Tuesday, March 28, 2006
AIDS drugs promise prevention in a bottle
ATLANTA - Twenty-five years after the first AIDS cases jolted the world, scientists think they soon may have a pill that people could take to keep from getting the virus that causes the global killer.
Two drugs already used to treat HIV infection have shown such promise at preventing it in monkeys that officials last week said they would expand early tests in healthy high-risk men and women around the world.
"This is the first thing I've seen at this point that I think really could have a prevention impact," said Thomas Folks, a federal scientist since the earliest days of AIDS. "If it works, it could be distributed quickly and could blunt the epidemic."
Condoms and counseling alone have not been enough — HIV spreads to 10 people every minute, 5 million every year. A vaccine remains the best hope but none is in sight.
If larger tests show the drugs work, they could be given to people at highest risk of HIV — from gay men in American cities to women in Africa who catch the virus from their partners.
Promise of a parachute
People like Matthew Bell, a 32-year-old hotel manager in San Francisco who volunteered for a safety study of one of the drugs.
"As much as I want to make the right choices all of the time, that's not the reality of it," he said of practicing safe sex. "If I thought there was a fallback parachute, a preventative, I would definitely want to add that."
Some fear that this could make things worse.
"I've had people make comments to me, 'Aren't you just making the world safer for unsafe sex?'" said Dr. Lynn Paxton, team leader for the project at the Centers for Disease Control and Prevention.

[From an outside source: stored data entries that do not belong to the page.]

(** Body of the [graph.nodes.forEach] callback of [layoutColumns]. *)
Definition placeNode (settings : Settings.t) (acc : LayoutColumns.t) (node : GraphNode.t)
  : LayoutColumns.t :=
  let columnKey := columnKeyOf node in
  let list := default [] (LayoutColumns.columns acc !! columnKey) in
  let offsetY :=
    default 0 (Settings.nodeSettings settings !! GraphNode.name node ≫= NodeSettings.offsetY) in
  let visualY := default 0 (GraphNode.y0 node) + offsetY in
  LayoutColumns.mk
    (<[GraphNode.name node := columnKey]> (LayoutColumns.columnByName acc))
    (<[columnKey := list ++ [ColumnItem.mk (GraphNode.name node) visualY]]>
       (LayoutColumns.columns acc)).

Definition compareVisual (a b : ColumnItem.t) : Q :=
  if negb (Qeq_bool (ColumnItem.visualY a) (ColumnItem.visualY b))
  then ColumnItem.visualY a - ColumnItem.visualY b
  else localeCompare (ColumnItem.name a) (ColumnItem.name b).

Definition layoutColumns (settings : Settings.t) (validRows : list Row.t) : LayoutColumns.t :=
  match validRows with
  | [] => LayoutColumns.empty
  | _ :: _ =>
      let g := prepareNodesAndLinks toLowerCase validRows in
      let graph :=
        sankey (sankeyConfig settings) (nodeSort localeCompare (Graph.nodes g))
          (Graph.nodes g) (Graph.links g) in
      let placed := foldl (placeNode settings) LayoutColumns.empty graph in
      LayoutColumns.mk (LayoutColumns.columnByName placed)
        (sortBy compareVisual <$> LayoutColumns.columns placed)
  end.

(** Rank of a sibling: its [childrenOrder] entry when there is one, its
    position in the column otherwise. *)
Definition siblingValue (childrenOrder : gmap (list N) Q)
    (fallbackIndex : gmap (list N) nat) (a : list N) : Q :=
  match childrenOrder !! a with
  | Some order => order
  | None => ofNat (default 0%nat (fallbackIndex !! a))
  end.

Definition compareSiblings (childrenOrder : gmap (list N) Q)
    (fallbackIndex : gmap (list N) nat) (a b : list N) : Q :=
  let aValue := siblingValue childrenOrder fallbackIndex a in
  let bValue := siblingValue childrenOrder fallbackIndex b in
  if negb (Qeq_bool aValue bValue) then aValue - bValue else localeCompare a b.

(** [parentGroups] is the value of [buildParentGroups(validRows)]. *)
Definition getSiblingOrder (settings : Settings.t) (validRows : list Row.t)
    (parentGroups : ParentGroups.t) (nodeName : list N)
  : option (list N * list (list N)) :=
  parent ← ParentGroups.parentByNode parentGroups !! nodeName;
  guard (truthy parent = true);;
  siblings ← ParentGroups.parentChildren parentGroups !! parent;
  guard (1 < length siblings)%nat;;
  let columns := layoutColumns settings validRows in
  columnKey ← LayoutColumns.columnByName columns !! nodeName;
  columnList ← LayoutColumns.columns columns !! columnKey;
  guard (1 < length columnList)%nat;;
  let siblingsInColumn :=
    filter (λ name, name ∈ siblings) (map ColumnItem.name columnList) in
  guard (1 < length siblingsInColumn)%nat;;
  let childrenOrder :=
    default ∅ (Settings.nodeSettings settings !! parent ≫= NodeSettings.childrenOrder) in
  let fallbackIndex := mapOfEntries (imap (λ index name, (name, index)) siblingsInColumn) in
  Some (parent, sortBy (compareSiblings childrenOrder fallbackIndex) siblingsInColumn).

(** [updatedOrder.forEach((name, index) => childrenOrder[name] = index)]. *)
Definition renumber (order : list (list N)) (childrenOrder : gmap (list N) Q)
  : gmap (list N) Q :=
  foldl (λ m entry, <[entry.2 := ofNat entry.1]> m) childrenOrder
    (imap (λ index name, (index, name)) order).

(** The update handed to [setSettings]: the ranks of [updatedOrder] are
    written into the [childrenOrder] of [parent]. *)
Definition persistOrder (parent : list N) (updatedOrder : list (list N))
    (prev : Settings.t) : Settings.t :=
  let next := Settings.nodeSettings prev in
  let parentSettings := default NodeSettings.empty (next !! parent) in
  let childrenOrder :=
    renumber updatedOrder (default ∅ (NodeSettings.childrenOrder parentSettings)) in
  Settings.withNodeSettings
    (<[parent := NodeSettings.withChildrenOrder childrenOrder parentSettings]> next) prev.

(** The new settings, or the old ones where the source returns without
    calling [setSettings]. *)
Definition moveNodeByDirection (settings : Settings.t) (validRows : list Row.t)
    (parentGroups : ParentGroups.t) (nodeName : list N) (direction : Direction)
  : Settings.t :=
  match getSiblingOrder settings validRows parentGroups nodeName with
  | None => settings
  | Some (parent, siblingOrder) =>
      match indexOf nodeName siblingOrder with
      | None => settings
      | Some idx =>
          let targetIdx : Z :=
            match direction with
            | up => (Z.of_nat idx - 1)%Z
            | down => (Z.of_nat idx + 1)%Z
            end in
          if (targetIdx <? 0)%Z || (Z.of_nat (length siblingOrder) <=? targetIdx)%Z
          then settings
          else
            match siblingOrder !! Z.to_nat targetIdx with
            | None => settings
            | Some swapWith =>
                let updatedOrder :=
                  <[idx := swapWith]> (<[Z.to_nat targetIdx := nodeName]> siblingOrder) in
                persistOrder parent updatedOrder settings
            end
      end
  end.

(** [getMoveAvailability]. *)
Definition getMoveAvailability (settings : Settings.t) (validRows : list Row.t)
    (parentGroups : ParentGroups.t) (nodeName : option (list N)) : bool * bool :=
  match nodeName with
  | None => (false, false)
  | Some nodeName =>
      if negb (truthy nodeName) then (false, false)
      else
        match getSiblingOrder settings validRows parentGroups nodeName with
        | None => (false, false)
        | Some (_, order) =>
            match indexOf nodeName order with
            | None => (false, false)
            | Some idx => (bool_decide (0 < idx)%nat, bool_decide (idx < length order - 1)%nat)
            end
        end
  end.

The drugs would only be given to people along with counseling and condoms, and regular testing to make sure they haven't become infected. Health officials also think the strategy has potential for more people than just gay men, though they don't intend to give it "to housewives in Peoria," as Paxton puts it.
Some uninfected gay men already are getting the drugs from friends with AIDS or doctors willing to prescribe them to patients who admit not using condoms. This kind of use could lead to drug resistance and is one reason officials are rushing to expand studies.
"We need information about whether this approach is safe and effective" before recommending it, said Dr. Susan Buchbinder, who leads one study in San Francisco.